Twirl, January 2006
Is it odd that during this festive shopping season, when so many search for or hope to receive the perfect new item, I find myself struggling to part with the old? Isn't it the stereotypical husband who insists on keeping his favorite old sweatshirt and the stereotypical wife who twirls in front of the mirror in her new party dress? What kind of wife am I anyway? Sheesh.
I do like to buy or receive something bright and shiny every once in a while. But more prominent in my life are the few things I already own and hold close to my heart--the things I cannot let go. Don't get me wrong, I'm quite selective with what I decide is worth keeping. The space we call home is petite, so what stays must be truly dear. I'm not a pack rat. I don't have an attic filled with my entire past and although these would serve as completely acceptable items to treasure, I'm not talking about my great grandmother's exquisite wedding dress or the collection of fine china that has traveled continents and been passed down through generations.
No, I refer more to things that figure in to my day-to-day life. Items such as an extraordinarily comfortable and well-worn (bordering on over-worn) pair of jeans, a cozy sweater that is slowly disintegrating, but still feels warm and beautiful, and my frazzled scarf that I know should be retired. When I wear these things I return to wonderful places in my life.

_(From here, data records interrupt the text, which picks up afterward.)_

(** ** Exceptions and messages *)

(** [requests.exceptions.RequestException] and the subclasses the client
    can meet. [JSONDecodeError] is [requests.exceptions.JSONDecodeError],
    raised by [Response.json()]: it inherits from [RequestException]
    (through [InvalidJSONError]) and from the decode error of the JSON
    module [requests] found, [simplejson.JSONDecodeError] or
    [json.JSONDecodeError]. *)
Inductive requests_exception :=
| ConnectionError (detail : string)
| Timeout (detail : string)
| HTTPError (status : Z)
| JSONDecodeError
| OtherRequestException (detail : string).

(** An f-string, kept as its pieces: literal text and the values it
    formats, not yet rendered with [str()]. *)
Inductive frag :=
| Lit (s : string)
| FStr (s : string)
| FInt (z : Z)
| FJson (j : json)
| FExc (e : requests_exception).

Inductive exn :=
| Requests (e : requests_exception)
| AttributeError (detail : string)
| ValueError (detail : string)
| HydrologyAPIError (msg : list frag).

(** [isinstance(e, json.JSONDecodeError)]: true of [requests]' decode
    error only when [simplejson] could not be imported. *)
Definition is_json_JSONDecodeError (simplejson : bool)
    (e : requests_exception) : bool :=
  match e with JSONDecodeError => negb simplejson | _ => false end.

(** ** The HTTP layer *)

(** [requests.Response]: [resp_json] is what [.json()] does on the body,
    [None] when the body is not decodable JSON. *)
Record response := {
  status_code : Z;
  headers : list (string * string);
  text : string;
  resp_json : option json
}.

Inductive event :=
| EGet (url : string) (params : option (gmap string pval)) (timeout : Z)
| EPost (url : string) (data : gmap string pval) (timeout : Z)
| ETime
| ESleep (secs : Z)
| EWarning (msg : list frag)
| EInfo (msg : list frag).

(** What the network and the clock answer, and what is installed. The
    first argument of each oracle is the number of earlier calls of the
    same kind. [w_simplejson] says whether [simplejson] can be imported. *)
Record world := {
  w_get : nat -> string -> option (gmap string pval) -> requests_exception + response;
  w_post : nat -> string -> gmap string pval -> requests_exception + response;
  w_time : nat -> Q;
  w_simplejson : bool
}.

Record state := {
  gets : nat;
  posts : nat;
  clock_reads : nat;
  trace : list event
}.

Definition initial : state :=
  {| gets := 0; posts := 0; clock_reads := 0; trace := [] |}.

(** The client object: [self.base_url] and [self.timeout]. *)
Record HydrologyAPI := {
  base_url : string;
  self_timeout : Z
}.

Definition BASE_URL : string := "http://environment.data.gov.uk/hydrology".

Definition new_client : HydrologyAPI :=
  {| base_url := BASE_URL; self_timeout := 30 |}.

Definition OBSERVED_PROPERTIES : list string :=
  [ "waterFlow"; "waterLevel"; "rainfall"; "groundwaterLevel";
    "dissolved-oxygen"; "fdom"; "bga"; "turbidity"; "chlorophyll";
    "conductivity"; "temperature"; "ammonium"; "nitrate"; "ph" ].

Definition OBSERVATION_TYPES : list string := [ "Qualified"; "Measured" ].
Definition STATION_STATUSES : list string := [ "Active"; "Suspended"; "Closed" ].
Definition QUALITY_FLAGS : list string :=
  [ "Good"; "Estimated"; "Suspect"; "Unchecked"; "Missing" ].

(** ** The monad *)

Inductive outcome (A : Type) :=
| Ret (a : A)
| Raise (e : exn)
| OutOfFuel.
Arguments Ret {A} a.
Arguments Raise {A} e.
Arguments OutOfFuel {A}.

Definition M (A : Type) : Type := state -> outcome A * state.

Definition ret {A} (a : A) : M A := fun s => (Ret a, s).
Definition raise {A} (e : exn) : M A := fun s => (Raise e, s).
Definition out_of_fuel {A} : M A := fun s => (OutOfFuel, s).

Definition bind {A B} (m : M A) (k : A -> M B) : M B :=
  fun s =>
    match m s with
    | (Ret a, s') => k a s'
    | (Raise e, s') => (Raise e, s')
    | (OutOfFuel, s') => (OutOfFuel, s')
    end.

(** [try: m except ...: handler]; the handler answers [None] for an
    exception its [except] clause does not match. *)
Definition try_except {A} (m : M A) (handler : exn -> option (M A)) : M A :=
  fun s =>
    match m s with
    | (Raise e, s') =>
        match handler e with
        | Some h => h s'
        | None => (Raise e, s')
        end
    | r => r
    end.

Declare Scope py_scope.
Delimit Scope py_scope with py.
Notation "x <- m ;; k" := (bind m (fun x => k))
  (at level 100, m at next level, right associativity) : py_scope.
Notation "m ;;; k" := (bind m (fun _ => k))
  (at level 100, right associativity) : py_scope.
Local Open Scope py_scope.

I bought the jeans right before we got married and wore them with a sexy black halter to meet family and friends for drinks at our favorite neighborhood bar a few days before our wedding. The sweater? It was folded up on a table in one of my favorite shops when I saw it, the yarn was a creamy white color. The cuffs, fabric flanking the zipper, and the interior of the hood, were made of satin and were the same beautiful winter white -- completely impractical. I tried it on anyway and then had to have it. My best choices are rarely practical. As it turns out, it wasn't that impractical. It's now years later and I'm still wearing it, today as a matter of fact. I'm not sure what others think when they see me wearing this sweater, but it feels so good against my skin and it's so easy for me to forget it's current state and slip back to feeling as if I just unfolded it and I'm in the shop seeing myself in the mirror, wearing it for the very first time. The scarf? Chris gave it to me, just a fun purchase from a chain store. It is not cashmere. It is not handmade by anyone near and dear. It is very special to me. It did keep me warm through the winter while walking to and from the worst job I ever had and it stayed with me through the cold and frustrating days and nights in my studio as I worked my way through graduate school.
I love these things. Fortunately, I do not to need to save them. I have replaced each and every piece. Still, I just can't seem to part with them.
Perhaps this connects to a theory of my father's. He believes there are vast differences between his meeting an individual for the first time as an adult and revisiting a relationship with someone he knew when they were both young. He feels a certain comfort level and an ability to let his guard down in the revisiting scenario. He doesn't have the same questions and concerns that he has when meeting someone new because he already has a solid platform from which to begin. He doesn't need to know everything about the friend he is revisiting. He believes yes, this person might have accumulated some baggage during their journey, but somehow it is all forgiven because he understands the true essence of this person. He feels he "gets" who they are because he knows who they were before any of these mishaps occurred.
I think I'm a bit more skeptical, or maybe just too curious. I need to fill in more blanks than Dad deems necessary. My jeans, sweater, and scarf have been with me all along. They never ventured off and lived in other closets before coming back to me. We've been together through thick and thin and we've held close together the entire time. This might also explain the extent to which I value my marriage. Chris, I hope you know you are a smidge more valuable than my favorite sweater. We've built this life together, and a wonderful life it is. That being said, Dad's theory remains a very interesting concept and I like that it works for him. It's sort of romantic, isn't it?
So what am I trying to say here? As this year winds down and we look back at what is most important in our lives my guess is that the majority of those things, if not all of them, are NOT newly acquired. Hold on tight to the good stuff. Appreciate it. Often the next-big-thing is something we already possess.